[[ WORKING DATA open ]]

(** * Neonatal cardiac-arrest risk pipeline: data partitioner and ensemble aggregator

    A shallow embedding of [src/config.py], [src/data/preprocessing.py],
    [src/models/architectures.py] (the roster tables) and
    [src/models/ensemble.py], with the properties of the written
    specification stated over it.

    Conventions.
    - numpy [float64]/[float32] values are idealised as exact rationals
      ([Qc], canonical fractions with Leibniz equality); [astype(np.float32)]
      is the identity.  A result that numpy fills with [nan] is a separate
      constructor, never a rational.
    - A Python exception is the [Raise] outcome of [result].
    - pandas, scikit-learn and Keras are libraries, not code of this
      repository: what the repository calls in them is a section variable,
      and what is relied on is a section hypothesis. *)

From Stdlib Require Import ZArith QArith Qcanon Qround Ascii String List Lia Permutation.
From stdpp Require Import base gmap strings list.

Open Scope Z_scope.
Open Scope string_scope.
Open Scope list_scope.

(** ** Python outcomes *)

Inductive exn : Type :=
| KeyError
| ValueError
| IndexError
| ZeroDivisionError
| NotFittedError
| OSError.

Inductive result (A : Type) : Type :=
| Ok (a : A)
| Raise (e : exn).

Arguments Ok {A} a.
Arguments Raise {A} e.

Definition rbind {A B : Type} (r : result A) (k : A -> result B) : result B :=
  match r with
  | Ok a => k a
  | Raise e => Raise e
  end.

Notation "'let?' x ':=' r 'in' k" := (rbind r (fun x => k))
  (at level 10, x pattern, r at level 100, k at level 200).

(** ** [src/config.py] *)

Module Config.

Definition FEATURE_COLUMNS : list string :=
  [ "BirthWeight"; "FamilyHistory"; "PretermBirth"; "HeartRate";
    "BreathingDifficulty"; "SkinTinge"; "Responsiveness"; "Movement";
    "DeliveryType"; "MothersBPHistory" ].

Definition TARGET_COLUMN : string := "CardiacArrestChance".

Definition NUM_FEATURES : nat := length FEATURE_COLUMNS.

Definition NUM_CLASSES : nat := 3.

(** A Python dict literal [{k1: v1, k2: v2, k3: v3}]. *)
Definition dict3 (k1 : string) (v1 : Z) (k2 : string) (v2 : Z)
    (k3 : string) (v3 : Z) : gmap string Z :=
  <[k3 := v3]> (<[k2 := v2]> (<[k1 := v1]> ∅)).

(** The outer dict is iterated with [.items()], so it keeps its insertion
    order; the inner dicts are only looked up. *)
Definition CATEGORY_MAPS : list (string * gmap string Z) :=
  [ ("BirthWeight",
      dict3 "WeightTooLow" 3 "LowWeight" 2 "NormalWeight" 1);
    ("FamilyHistory",
      dict3 "AboveTwoCases" 3 "ZeroToTwoCases" 2 "NoCases" 1);
    ("PretermBirth",
      dict3 "4orMoreWeeksEarlier" 3 "2To4weeksEarlier" 2 "NotaPreTerm" 1);
    ("HeartRate",
      dict3 "RapidHeartRate" 3 "HighHeartRate" 2 "NormalHeartRate" 1);
    ("BreathingDifficulty",
      dict3 "HighBreathingDifficulty" 3 "BreathingDifficulty" 2
            "NoBreathingDifficulty" 1);
    ("SkinTinge",
      dict3 "Bluish" 3 "LightBluish" 2 "NotBluish" 1);
    ("Responsiveness",
      dict3 "UnResponsive" 3 "SemiResponsive" 2 "Responsive" 1);
    ("Movement",
      dict3 "Diminished" 3 "Decreased" 2 "NormalMovement" 1);
    ("DeliveryType",
      dict3 "C_Section" 3 "DifficultDelivery" 2 "NormalDelivery" 1);
    ("MothersBPHistory",
      dict3 "VeryHighBP" 3 "HighBP" 2 "BPInRange" 1) ].

Definition TARGET_MAP : gmap string Z :=
  dict3 "High" 2 "Medium" 1 "Low" 0.

Definition DEFAULT_SEED : Z := 42.
Definition DEFAULT_TEST_SIZE : Qc := Q2Qc 0.15.
Definition DEFAULT_VAL_SIZE : Qc := Q2Qc 0.15.

End Config.

(** ** Data frames *)

(** A cell of a pandas column: a string read from the file, a number, or
    the missing value [NaN]. *)
Inductive cell : Type :=
| CStr (s : string)
| CNum (z : Z)
| CNaN.

(** A frame is its row labels and its named columns; [df[c]] is a lookup
    and [df[c] = v] an insert. *)
Record DataFrame : Type := mkDataFrame {
  df_index : list Z;
  df_columns : gmap string (list cell)
}.

Definition getitem (df : DataFrame) (c : string) : result (list cell) :=
  match df_columns df !! c with
  | Some v => Ok v
  | None => Raise KeyError
  end.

[[ WORKING DATA closed ]]

* [TASK ITEM]: Begin with the line that contains "Inductive cell : Type" and end with the last line of the data. Repeat those two lines and all between them exactly.

* [FINISHED TASK]:
Inductive cell : Type :=
| CStr (s : string)
| CNum (z : Z)
| CNaN.

(** A frame is its row labels and its named columns; [df[c]] is a lookup
    and [df[c] = v] an insert. *)
Record DataFrame : Type := mkDataFrame {
  df_index : list Z;
  df_columns : gmap string (list cell)
}.

Definition getitem (df : DataFrame) (c : string) : result (list cell) :=
  match df_columns df !! c with
  | Some v => Ok v
  | None => Raise KeyError
  end.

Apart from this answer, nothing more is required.